# Data Reproductivity Check

In [1]:
from sktime.transformations.panel.rocket import Rocket
import seaborn as sns
import matplotlib.pyplot as plt

from dataloader.dataset import UniformSegmentDataset
from param import *
from utils.util import *

sns.set_theme(style="whitegrid")
output_dir = ParamDir().output_dir
datalist = ParamDir().data_path_list


### Non-shuffle

In [None]:
data_dir = datalist[2] # A WT mouse
dataset1 = UniformSegmentDataset(data_dir, ParamData().mobility, False, ParamData().random_state)
(X_train1, y_train1), (_) = dataset1.load_all_data(ParamData().window_size, ParamData().train_ratio, ParamData().K)
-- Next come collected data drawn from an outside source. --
(* ===== verification/TcpServ.v ===== *)
(** [tcpcliserv/]: the TCP echo clients and servers: one process per client
    ([tcpserv01.c] ... [tcpserv09.c]), one process over [select]
    ([tcpservselect01.c]) or [poll] ([tcpservpoll01.c]), and the clients
    [tcpcli01.c] ... [tcpcli11.c]. *)

From S2P Require Import Prelude Net Sys Error Wrap Io Connect.

(** [printf] to the standard output; the programs do not test its result. *)
Definition printf (text : list Z) : M unit := void (sys (Cfputs stdout text)).

Definition SO_LINGER : Z := 13.
Definition WNOHANG : Z := 1.

(** * Signal handlers *)

Definition sig_chld_wait : M unit :=
  r ← checked (sys Cwait);
  let pid := match r with ROk (pid, _) => pid | RErr _ => -1 end in
  printf (str "child " ++ fmt_d pid ++ str " terminated" ++ [ch_nl]).

Definition sig_chld_waitpid (fuel : nat) : M unit :=
  iter fuel (λ _ : unit,
    r ← checked (sys (Cwaitpid (-1) WNOHANG));
    let pid := match r with ROk (pid, _) => pid | RErr _ => -1 end in
    if decide (pid > 0) then
      printf (str "child " ++ fmt_d pid ++ str " terminated" ++ [ch_nl]);;
      mret (inl tt)
    else mret (inr tt)) tt.

Definition sig_pipe : M unit := printf (str "SIGPIPE received" ++ [ch_nl]).

(** * Clients *)

(** [main] up to [Connect]. *)
Definition ipv4_connect (argv : list (list Z)) (port : Z) : M Z :=
  if decide (length argv ≠ 2%nat) then err_quit (str "usage: tcpcli <IPaddress>")
  else
    sockfd ← Socket AF_INET SOCK_STREAM 0;
    addr ← Inet_pton AF_INET (nth 1 argv []);
    Connect sockfd (SaIn (htons port) addr);;
    mret sockfd.

Definition tcpcli01 (fuel : nat) (argv : list (list Z)) : M unit :=
  sockfd ← ipv4_connect argv SERV_PORT;
  str_cli fuel (Rline 0 []) sockfd;;
  exit 0.

(** Five connections, of which the first is used. *)
Definition tcpcli04 (fuel : nat) (argv : list (list Z)) : M unit :=
  if decide (length argv ≠ 2%nat) then err_quit (str "usage: tcpcli <IPaddress>")
  else
    sockfd ← for_each (seqZ 0 5) (λ _ sockfd,
      fd ← Socket AF_INET SOCK_STREAM 0;
      addr ← Inet_pton AF_INET (nth 1 argv []);
      Connect fd (SaIn (htons SERV_PORT) addr);;
      mret (sockfd ++ [fd])) [];
    str_cli fuel (Rline 0 []) (nth 0 sockfd 0);;
    exit 0.

Definition tcpcli05 (fuel : nat) (argv : list (list Z)) : M unit :=
  sockfd ← ipv4_connect argv 7;
  str_cli fuel (Rline 0 []) sockfd;;
  exit 0.

Definition tcpcli06 (fuel : nat) (argv : list (list Z)) : M unit :=
  sockfd ← ipv4_connect argv SERV_PORT;
  Writen fuel sockfd (str "foo");;
  sys (Csleep 30);;
  exit 0.

Definition tcpcli07 (fuel : nat) (argv : list (list Z)) : M unit :=
  if decide (length argv ≠ 2%nat) then err_quit (str "usage: tcpcli <IPaddress>")
  else
    sockfd ← Socket AF_INET SOCK_STREAM 0;
    addr ← Inet_pton AF_INET (nth 1 argv []);
    Signal SIGALRM (Handler "sig_alrm");;
    or_err_sys (str "setitimer error") (sys (Csetitimer 50000));;
    Connect sockfd (SaIn (htons SERV_PORT) addr);;
    str_cli fuel (Rline 0 []) sockfd;;
    exit 0.

(** [str_cli08.c] is the text of [lib/str_cli.c]. *)
Definition str_cli08 (fuel : nat) (st : rline) (sockfd : Z) : M rline :=
  str_cli fuel st sockfd.

Definition tcpcli08 (fuel : nat) (argv : list (list Z)) : M unit :=
  sockfd ← ipv4_connect argv SERV_PORT;
  str_cli08 fuel (Rline 0 []) sockfd;;
  exit 0.

(** A [long] in memory, and back. *)
Definition le64 (x : Z) : list Z :=
  map (λ i, (x / 2 ^ (8 * i)) mod 256) (seqZ 0 8).
Definition of_le (l : list Z) : Z := foldr (λ b a, b + 256 * a) 0 l.
Definition long_of (l : list Z) : Z := s64 (of_le l).

(** [struct args] and [struct result] are their bytes. *)
Definition args_mem (arg1 arg2 : Z) : list Z := le64 arg1 ++ le64 arg2.
Definition sizeof_args : Z := 16.
Definition sizeof_result : Z := 8.

(** The bytes of an object after the first ones are stored over. *)
Definition overwrite (mem new : list Z) : list Z := new ++ drop (length new) mem.

(** The locals keep what they held; [result] is what the object contains at
    entry. *)
Definition str_cli09 (fuel : nat) (result : list Z) (sockfd : Z) : M unit :=
  iter fuel (λ result,
    sendline ← Fgets MAXLINE;
    match sendline with
    | None => mret (inr tt)
    | Some sendline =>
        match '(arg1, rest) ← scan_ld (c_str sendline); '(arg2, _) ← scan_ld rest;
              Some (arg1, arg2) with
        | None =>
            printf (str "invalid input: " ++ c_str sendline);;
            mret (inl result)
        | Some (arg1, arg2) =>
            Writen fuel sockfd (args_mem arg1 arg2);;
            '(n, buf) ← Readn fuel sockfd sizeof_result;
            let result := overwrite result buf in
            (if decide (n = 0) then err_quit (str "str_cli: server terminated prematurely")
             else mret tt);;
            printf (fmt_d (long_of result) ++ [ch_nl]);;
            mret (inl result)
        end
    end) result.

Definition tcpcli09 (fuel : nat) (result : list Z) (argv : list (list Z)) : M unit :=
  sockfd ← ipv4_connect argv SERV_PORT;
  str_cli09 fuel result sockfd;;
  exit 0.

Definition tcpcli10 (fuel : nat) (argv : list (list Z)) : M unit :=
  sockfd ← ipv4_connect argv SERV_PORT;
  str_cli fuel (Rline 0 []) sockfd;;
  Setsockopt sockfd SOL_SOCKET SO_LINGER [1; 0; 0; 0; 0; 0; 0; 0];;
  exit 0.

(** Every line is written in two parts.  For a line that begins with a NUL
    [strlen(sendline)-1] wraps to the largest [size_t]; the write beyond the
    buffer is undefined behaviour, shown as [Aborted]. *)
Definition str_cli11 (fuel : nat) (st : rline) (sockfd : Z) : M rline :=
  iter fuel (λ st,
    sendline ← Fgets MAXLINE;
    match sendline with
    | None => mret (inr st)
    | Some sendline =>
        Writen fuel sockfd (take 1 (sendline ++ [0]));;
        sys (Csleep 1);;
        (if decide (c_str sendline = []) then abort
         else Writen fuel sockfd (drop 1 (c_str sendline)));;
        '(st, n, recvline) ← Readline fuel st sockfd MAXLINE;
        (if decide (n = 0) then err_quit (str "str_cli: server terminated prematurely")
         else mret tt);;
        Fputs (c_str recvline) stdout;;
        mret (inl st)
    end) st.

Definition tcpcli11 (fuel : nat) (argv : list (list Z)) : M unit :=
  sockfd ← ipv4_connect argv 7;
  str_cli11 fuel (Rline 0 []) sockfd;;
  exit 0.

Definition tsigpipe (argv : list (list Z)) : M unit :=
  if decide (length argv ≠ 2%nat) then err_quit (str "usage: tcpcli <IPaddress>")
  else
    sockfd ← Socket AF_INET SOCK_STREAM 0;
    addr ← Inet_pton AF_INET (nth 1 argv []);
    Signal SIGPIPE (Handler "sig_pipe");;
    Connect sockfd (SaIn (htons 13) addr);;
    sys (Csleep 2);;
    (Write sockfd (str "hello"));;
    sys (Csleep 2);;
    (Write sockfd (str "world"));;
    exit 0.

(** * Servers with one process per client *)

(** [Socket], [Bind] to [INADDR_ANY] and the port, [Listen]. *)
Definition ipv4_listen (port : Z) : M Z :=
  listenfd ← Socket AF_INET SOCK_STREAM 0;
  Bind listenfd (SaIn (htons port) INADDR_ANY);;
  Listen listenfd LISTENQ;;
  mret listenfd.

(** The body of the loop after a connection: the child serves it and exits, the
    parent closes its copy. *)
Definition fork_child (serve : Z → M unit) (listenfd connfd : Z) : M unit :=
  childpid ← Fork;
  (if decide (childpid = 0) then
     Close listenfd;;
     serve connfd;;
     exit 0
   else mret tt);;
  Close connfd.

(** [tcpserv01.c] and [tcpserv02.c]: an interrupted [accept] is fatal. *)
Definition tcpserv01 (fuel : nat) : M unit :=
  listenfd ← ipv4_listen SERV_PORT;
  iter fuel (λ _ : unit,
    '(connfd, _) ← Accept fuel listenfd;
    fork_child (str_echo fuel) listenfd connfd;;
    mret (inl tt)) tt.

Definition tcpserv02 (fuel : nat) : M unit :=
  listenfd ← ipv4_listen SERV_PORT;
  Signal SIGCHLD (Handler "sig_chld");;
  iter fuel (λ _ : unit,
    '(connfd, _) ← Accept fuel listenfd;
    fork_child (str_echo fuel) listenfd connfd;;
    mret (inl tt)) tt.

(** The loop of [tcpserv03.c], [04], [08] and [09]. *)
Definition accept_loop (fuel : nat) (serve : Z → M unit) (listenfd : Z) : M unit :=
  iter fuel (λ _ : unit,
    r ← checked (sys (Caccept listenfd));
    match r with
    | RErr _ =>
        errno ← get_errno;
        if decide (errno = EINTR) then mret (inl tt)
        else err_sys (str "accept error")
    | ROk (connfd, _) =>
        fork_child serve listenfd connfd;;
        mret (inl tt)
    end) tt.

Definition tcpserv04 (fuel : nat) : M unit :=
  listenfd ← ipv4_listen SERV_PORT;
  Signal SIGCHLD (Handler "sig_chld");;
  accept_loop fuel (str_echo fuel) listenfd.
Definition tcpserv03 (fuel : nat) : M unit :=
  listenfd ← ipv4_listen SERV_PORT;
  Signal SIGCHLD (Handler "sig_chld");;
  accept_loop fuel (str_echo fuel) listenfd.

(** [str_echo08.c]: a sum of two numbers per line; the addition of the [long]s
    wraps. *)
Definition str_echo08 (fuel : nat) (sockfd : Z) : M unit :=
  iter fuel (λ st,
    '(st, n, line) ← Readline fuel st sockfd MAXLINE;
    if decide (n = 0) then mret (inr tt)
    else
      let line :=
        match '(arg1, rest) ← scan_ld (c_str line); '(arg2, _) ← scan_ld rest;
              Some (arg1, arg2) with
        | Some (arg1, arg2) => fmt_d (s64 (arg1 + arg2)) ++ [ch_nl]
        | None => str "input error" ++ [ch_nl]
        end in
      Writen fuel sockfd line;;
      mret (inl st)) (Rline 0 []).

Definition tcpserv08 (fuel : nat) : M unit :=
  listenfd ← ipv4_listen SERV_PORT;
  Signal SIGCHLD (Handler "sig_chld");;
  accept_loop fuel (str_echo08 fuel) listenfd.

(** [str_echo09.c]: binary structures; [args] is what the object contains, which
    a short read stores over in part. *)
Definition str_echo09 (fuel : nat) (args : list Z) (sockfd : Z) : M unit :=
  iter fuel (λ args,
    '(n, buf) ← Readn fuel sockfd sizeof_args;
    let args := overwrite args buf in
    if decide (n = 0) then mret (inr tt)
    else
      let sum := s64 (long_of (take 8 args) + long_of (drop 8 args)) in
      Writen fuel sockfd (le64 sum);;
      mret (inl args)) args.

Definition tcpserv09 (fuel : nat) (args : list Z) : M unit :=
  listenfd ← ipv4_listen SERV_PORT;
  Signal SIGCHLD (Handler "sig_chld");;
  accept_loop fuel (str_echo09 fuel args) listenfd.

(** * tcpservselect01.c *)

(** The variables of the loop; [client] has [FD_SETSIZE] entries, -1 for a
    free one. *)
Record selserv := Selserv {
  maxi : Z;
  maxfd : Z;
  client : list Z;
  allset : gset Z
}.

Definition select_init (listenfd : Z) : selserv :=
  Selserv (-1) listenfd (repeat (-1) (Z.to_nat FD_SETSIZE)) {[listenfd]}.

(** The first free entry of an array. *)
Definition find_free (l : list Z) : option nat :=
  fst <$> list_find (λ fd, fd < 0) l.

(** [FD_SET] of a descriptor beyond the set is undefined behaviour. *)
Definition select_accept (fuel : nat) (listenfd : Z) (s : selserv) : M selserv :=
  '(connfd, _) ← Accept fuel listenfd;
  match find_free (client s) with
  | None => err_quit (str "too many clients")
  | Some i =>
      if decide (connfd >= FD_SETSIZE) then abort
      else
        mret (Selserv (Z.max (maxi s) (Z.of_nat i)) (Z.max (maxfd s) connfd)
                (<[i := connfd]> (client s)) ({[connfd]} ∪ allset s))
  end.

(** The [for (i = 0; i <= maxi; i++)] loop over the indices left. *)
Fixpoint select_clients (fuel : nat) (idx : list nat) (rset : gset Z) (nready : Z) (s : selserv)
    : M selserv :=
  match idx with
  | [] => mret s
  | i :: idx' =>
      let sockfd := nth i (client s) (-1) in
      if decide (sockfd < 0) then select_clients fuel idx' rset nready s
      else if decide (sockfd ∈ rset) then
        buf ← Read sockfd MAXLINE;
        s ← (if decide (length buf = 0%nat) then
               Close sockfd;;
               mret (Selserv (maxi s) (maxfd s) (<[i := -1]> (client s))
                       (allset s ∖ {[sockfd]}))
             else
               Writen fuel sockfd buf;;
               mret s);
        if decide (nready - 1 <= 0) then mret s
        else select_clients fuel idx' rset (nready - 1) s
      else select_clients fuel idx' rset nready s
  end.

Definition select_round (fuel : nat) (listenfd : Z) (s : selserv) : M (selserv + unit) :=
  '(nready, rset, _) ← Select (maxfd s + 1) (allset s) ∅ None;
  if decide (listenfd ∈ rset) then
    s ← select_accept fuel listenfd s;
    if decide (nready - 1 <= 0) then mret (inl s)
    else
      s ← select_clients fuel (seq 0 (Z.to_nat (maxi s + 1))) rset (nready - 1) s;
      mret (inl s)
  else
    s ← select_clients fuel (seq 0 (Z.to_nat (maxi s + 1))) rset nready s;
    mret (inl s).

Definition tcpservselect01 (fuel : nat) : M unit :=
  listenfd ← ipv4_listen SERV_PORT;
  iter fuel (select_round fuel listenfd) (select_init listenfd).

(** * tcpservpoll01.c *)

Definition OPEN_MAX : Z := 1024.
Definition POLLRDNORM : Z := 64.
Definition POLLERR : Z := 8.

Record pollserv := Pollserv {
  p_maxi : Z;
  p_client : list (Z * Z);     (* fd and events *)
  p_revents : list Z
}.

(** [revents0] is what the array, an automatic variable, contains at entry. *)
Definition poll_init (revents0 : list Z) (listenfd : Z) : pollserv :=
  Pollserv 0 ((listenfd, POLLRDNORM) :: repeat (-1, 0) (Z.to_nat OPEN_MAX - 1)) revents0.

Definition poll_accept (fuel : nat) (listenfd : Z) (s : pollserv) : M pollserv :=
  '(connfd, _) ← Accept fuel listenfd;
  match find_free (drop 1 (p_client s).*1) with
  | None => err_quit (str "too many clients")
  | Some j =>
      let i := S j in
      mret (Pollserv (Z.max (p_maxi s) (Z.of_nat i))
              (<[i := (connfd, POLLRDNORM)]> (p_client s)) (p_revents s))
  end.

Definition poll_close (i : nat) (s : pollserv) : pollserv :=
  Pollserv (p_maxi s) (alter (λ c, (-1, c.2)) i (p_client s)) (p_revents s).

Fixpoint poll_clients (fuel : nat) (idx : list nat) (nready : Z) (s : pollserv) : M pollserv :=
  match idx with
  | [] => mret s
  | i :: idx' =>
      let sockfd := (nth i (p_client s) (-1, 0)).1 in
      if decide (sockfd < 0) then poll_clients fuel idx' nready s
      else if decide (Z.land (nth i (p_revents s) 0) (Z.lor POLLRDNORM POLLERR) ≠ 0) then
        r ← checked (sys (Cread sockfd MAXLINE));
        s ← match r with
            | RErr _ =>
                errno ← get_errno;
                if decide (errno = ECONNRESET) then
                  Close sockfd;; mret (poll_close i s)
                else err_sys (str "read error")
            | ROk buf =>
                if decide (length buf = 0%nat) then
                  Close sockfd;; mret (poll_close i s)
                else
                  Writen fuel sockfd buf;; mret s
            end;
        if decide (nready - 1 <= 0) then mret s
        else poll_clients fuel idx' (nready - 1) s
      else poll_clients fuel idx' nready s
  end.

(** [poll] stores [revents] of the first [maxi + 1] entries only. *)
Definition poll_round (fuel : nat) (listenfd : Z) (s : pollserv) : M (pollserv + unit) :=
  '(nready, revents) ← Poll (take (Z.to_nat (p_maxi s + 1)) (p_client s)) (-1);
  let s := Pollserv (p_maxi s) (p_client s)
             (overwrite (p_revents s) (take (Z.to_nat (p_maxi s + 1)) revents)) in
  if decide (Z.land (nth 0 (p_revents s) 0) POLLRDNORM ≠ 0) then
    s ← poll_accept fuel listenfd s;
    if decide (nready - 1 <= 0) then mret (inl s)
    else
      s ← poll_clients fuel (seq 1 (Z.to_nat (p_maxi s))) (nready - 1) s;
      mret (inl s)
  else
    s ← poll_clients fuel (seq 1 (Z.to_nat (p_maxi s))) nready s;
    mret (inl s).

Definition tcpservpoll01 (fuel : nat) (revents0 : list Z) : M unit :=
  listenfd ← ipv4_listen SERV_PORT;
  iter fuel (poll_round fuel listenfd) (poll_init revents0 listenfd).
dataset2 = UniformSegmentDataset(data_dir, ParamData().mobility, False, ParamData().random_state)
(X_train2, y_train2), (_) = dataset2.load_all_data(ParamData().window_size, ParamData().train_ratio, ParamData().K)

In [None]:
print(f"Shape \nX1:{X_train1.shape}, X2:{X_train2.shape}")

Shape 
X1:(56, 66, 16), X2:(56, 66, 16)


In [None]:
(X_train1 == X_train2).all()

False

#### `split_data`

In [None]:
(X_train1, y_train1), (_) = dataset1.split_data(dataset1.X, dataset1.y, ParamData().train_ratio)
(X_train2, y_train2), (_) = dataset2.split_data(dataset2.X, dataset2.y, ParamData().train_ratio)
(X_train1 == X_train2).all()

True

#### `segment_with_threshold` and `get_segment_data`

In [None]:
K, window_size = 16, 8
segment_ind = segment_with_threshold(y_train1, K) # get the segmentation indices
X_train_new1, y_train1 = get_segment_data(segment_ind, K, window_size, X_train1, y_train1)
# test set
segment_ind = segment_with_threshold(y_train2, K) # get the segmentation indices
X_train_new2, y_train2 = get_segment_data(segment_ind, K, window_size, X_train2, y_train2)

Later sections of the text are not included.